Files
ops-warden/wiki/CertCommandInterface.md
2026-03-28 00:45:43 +00:00

106 lines
3.3 KiB
Markdown

# cert_command Interface
**Version:** 1.0
**Date:** 2026-03-28
**Purpose:** Define the contract between OpsWarden (issuer) and callers such as ops-bridge
(consumer) for just-in-time SSH certificate acquisition.
---
## Overview
`cert_command` is a shell string that a caller executes to obtain a short-lived, CA-signed
SSH certificate for a named actor. The caller passes the cert to the SSH process alongside
the actor's private key.
This interface is intentionally tool-agnostic: the caller (`ops-bridge`, a script, a CI
pipeline) does not need to know whether the CA is a local file or HashiCorp Vault. Any
command that writes a cert to stdout and exits 0 satisfies the contract.
---
## Contract
### Invocation
```
warden sign <actor-name> --pubkey <path/to/actor.pub>
```
Or any equivalent shell command:
```
vault write -field=signed_key ssh/sign/agt-role public_key=@/tmp/key.pub
ssh-keygen -s /path/to/ca -I agt-test -n agt-task -V +24h /tmp/key.pub && cat /tmp/key-cert.pub
```
### Success (exit 0)
- Stdout: certificate text only — a single line starting with the key type, e.g.:
```
ssh-ed25519-cert-v01@openssh.com AAAA...
```
- Stderr: ignored by the caller (warden may print warnings there)
- Side effect: cert is also written to `~/.local/state/warden/<actor>-cert.pub` by warden
(for use by `warden status` and `warden scorecard`)
### Failure (exit non-zero)
- Exit code: any non-zero value
- Stdout: ignored
- Stderr: passed through to caller logs / audit detail field
- Caller behaviour: treat as a transient error; apply reconnect backoff and retry
---
## Caller Responsibilities (ops-bridge)
1. Run `cert_command` via `subprocess.run(shell=True)` before each SSH subprocess launch
2. Write stdout to a tempfile in the state dir: `~/.local/state/bridge/<tunnel>-cert.pub`
3. Add `-i <cert_path>` after `-i <key_path>` in the `ssh` command
4. Parse `ssh-keygen -L -f <cert>` to extract `Key ID` → log as `cert_identity` in audit
5. Parse `Valid before:` → schedule pre-emptive cert refresh ~5 min before expiry
6. On `cert_command` failure: log `BRIDGE_DISCONNECTED` with stderr; apply backoff
## What the Caller Must NOT Do
- Cache or reuse a cert across reconnects (always re-run `cert_command` per reconnect)

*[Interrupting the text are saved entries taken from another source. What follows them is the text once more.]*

(** * balloon_sim: wind interpolation, dead reckoning and NMEA encoding

    A shallow embedding of [balloon_sim.py].

    Numbers.  The program computes with IEEE doubles.  A finite double is
    modelled by the real number it denotes and arithmetic on finite values is
    exact (no rounding, no overflow); the three special values of the format
    are kept next to the finite ones in [pyfloat], with the behaviour Python
    gives them (comparisons with NaN are false, [math.sin] of an infinity
    raises [ValueError], ...).  The wind table holds finite values only.
    Where rounding decides a property, the function is given a second time
    on binary64 numbers (module [F64]).

    Exceptions.  A Python function that may raise returns a [result]. *)

From Stdlib Require Import Reals Lra Lia ZArith NArith List String Ascii Bool.
From Stdlib Require Import DecimalString Machin Sorted Permutation.
From Stdlib Require PrimFloat FloatOps SpecFloat.
Import ListNotations.

Open Scope R_scope.

(* ------------------------------------------------------------------ *)
(** * Exceptions *)

Inductive exn : Type :=
| IndexError
| ValueError
| OverflowError
| SerialException.

Inductive result (A : Type) : Type :=
| Ok (a : A)
| Raise (e : exn).

Arguments Ok {A} a.
Arguments Raise {A} e.

Definition bind {A B : Type} (m : result A) (k : A -> result B) : result B :=
  match m with
  | Ok a => k a
  | Raise e => Raise e
  end.

Notation "x <- m ;; k" := (bind m (fun x => k))
  (at level 61, m at next level, right associativity).

(* ------------------------------------------------------------------ *)
(** * Floats *)

Inductive pyfloat : Type :=
| Finite (r : R)
| PInf
| NInf
| NaN.

Definition Rleb (x y : R) : bool := if Rle_dec x y then true else false.
Definition Rltb (x y : R) : bool := if Rlt_dec x y then true else false.
Definition Reqb (x y : R) : bool := if Req_dec_T x y then true else false.

(** [x + y] *)
Definition fadd (x y : pyfloat) : pyfloat :=
  match x, y with
  | NaN, _ | _, NaN => NaN
  | Finite a, Finite b => Finite (a + b)
  | PInf, NInf | NInf, PInf => NaN
  | PInf, _ | _, PInf => PInf
  | NInf, _ | _, NInf => NInf
  end.

(** [-x] *)
Definition fopp (x : pyfloat) : pyfloat :=
  match x with
  | Finite a => Finite (- a)
  | PInf => NInf
  | NInf => PInf
  | NaN => NaN
  end.

(** [x - y] *)
Definition fsub (x y : pyfloat) : pyfloat := fadd x (fopp y).

(** The product of an infinity, positive when [pos], with the finite [a]. *)
Definition inf_times (pos : bool) (a : R) : pyfloat :=
  if Rltb 0 a then (if pos then PInf else NInf)
  else if Rltb a 0 then (if pos then NInf else PInf)
  else NaN.

(** [x * y] *)
Definition fmul (x y : pyfloat) : pyfloat :=
  match x, y with
  | NaN, _ | _, NaN => NaN
  | Finite a, Finite b => Finite (a * b)
  | PInf, Finite a | Finite a, PInf => inf_times true a
  | NInf, Finite a | Finite a, NInf => inf_times false a
  | PInf, PInf | NInf, NInf => PInf
  | PInf, NInf | NInf, PInf => NInf
  end.

(** [x / c] for a finite, non-zero constant [c] (the program only divides
    by the literals 6371 and 3.28084). *)
Definition fdiv_const (x : pyfloat) (c : R) : pyfloat :=
  match x with
  | Finite a => Finite (a / c)
  | PInf => inf_times true c
  | NInf => inf_times false c
  | NaN => NaN
  end.

(** [abs(x)] *)
Definition fabs (x : pyfloat) : pyfloat :=
  match x with
  | Finite a => Finite (Rabs a)
  | PInf | NInf => PInf
  | NaN => NaN
  end.

(** [x <= y] *)
Definition fle (x y : pyfloat) : bool :=
  match x, y with
  | NaN, _ | _, NaN => false
  | Finite a, Finite b => Rleb a b
  | NInf, _ => true
  | _, PInf => true
  | _, _ => false
  end.

(** [x >= y] *)
Definition fge (x y : pyfloat) : bool := fle y x.

(** Floor. *)
Definition Rfloor (x : R) : Z := Int_part x.

(** [x % m] on finite values, computed exactly: the result has the sign of
    [m] and is smaller than [m].  On doubles the result can round to [m]
    itself; see [F64.rem]. *)
Definition pymod (x m : R) : R := x - m * IZR (Rfloor (x / m)).

(** [x % m] for a finite, non-zero constant [m]: the remainder of an
    infinity is NaN, no exception. *)
Definition fmod_const (x : pyfloat) (m : R) : pyfloat :=
  match x with
  | Finite a => Finite (pymod a m)
  | _ => NaN
  end.

Definition math_isnan (x : pyfloat) : bool :=
  match x with
  | NaN => true
  | _ => false
  end.

Definition math_isfinite (x : pyfloat) : bool :=
  match x with
  | Finite _ => true
  | _ => false
  end.

Definition math_radians (x : pyfloat) : pyfloat := fmul x (Finite (PI / 180)).
Definition math_degrees (x : pyfloat) : pyfloat := fmul x (Finite (180 / PI)).

Definition math_sin (x : pyfloat) : result pyfloat :=
  match x with
  | Finite a => Ok (Finite (sin a))
  | NaN => Ok NaN
  | PInf | NInf => Raise ValueError
  end.

Definition math_cos (x : pyfloat) : result pyfloat :=
  match x with
  | Finite a => Ok (Finite (cos a))
  | NaN => Ok NaN
  | PInf | NInf => Raise ValueError
  end.

(** [math.asin]: a domain error outside [-1, 1]. *)
Definition math_asin (x : pyfloat) : result pyfloat :=
  match x with
  | Finite a =>
      if Rleb (-1) a && Rleb a 1 then Ok (Finite (asin a)) else Raise ValueError
  | NaN => Ok NaN
  | PInf | NInf => Raise ValueError
  end.

(** The angle of the point [(x, y)], in (-PI, PI]. *)
Definition atan2 (y x : R) : R :=
  if Rltb 0 x then atan (y / x)
  else if Rltb x 0 then
         (if Rleb 0 y then atan (y / x) + PI else atan (y / x) - PI)
  else if Rltb 0 y then PI / 2
  else if Rltb y 0 then - (PI / 2)
  else 0.

(** [math.atan2(y, x)]: never raises. *)
Definition math_atan2 (y x : pyfloat) : pyfloat :=
  match y, x with
  | NaN, _ | _, NaN => NaN
  | Finite b, Finite a => Finite (atan2 b a)
  | Finite b, PInf => Finite 0
  | Finite b, NInf => if Rleb 0 b then Finite PI else Finite (- PI)
  | PInf, Finite _ => Finite (PI / 2)
  | NInf, Finite _ => Finite (- (PI / 2))
  | PInf, PInf => Finite (PI / 4)
  | NInf, PInf => Finite (- (PI / 4))
  | PInf, NInf => Finite (3 * PI / 4)
  | NInf, NInf => Finite (- (3 * PI / 4))
  end.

- Write the cert to disk with world-readable permissions (mode 600)
- Ignore a non-zero exit from `cert_command` (must treat as failure, trigger backoff)
---
## Example: ops-bridge tunnels.yaml
```yaml
tunnels:
state-hub-coulombcore:
host: coulombcore
remote_port: 8001
local_port: 8000
ssh_user: agt-state-hub-bridge
ssh_key: ~/.ssh/agt-state-hub-bridge_ed25519
actor: agt-state-hub-bridge
# cert_command is optional. When absent, ssh_key is used directly (static key mode).
cert_command: "warden sign agt-state-hub-bridge --pubkey ~/.ssh/agt-state-hub-bridge_ed25519.pub"
```
---
## TTL Guidelines (AccessManagementDirective §2)
| Actor type | Max TTL | Pre-emptive refresh |
|---|---|---|
| `adm` | 48 h | 5 min before expiry |
| `agt` | 24 h | 5 min before expiry |
| `atm` | 8 h | 5 min before expiry |
ops-bridge enforces the refresh schedule. OpsWarden enforces the max TTL at signing time.
---
## Backward Compatibility
Callers that do not set `cert_command` continue to use the static key (`ssh_key`) with no
TTL, cert logic, or refresh. The two modes are fully independent.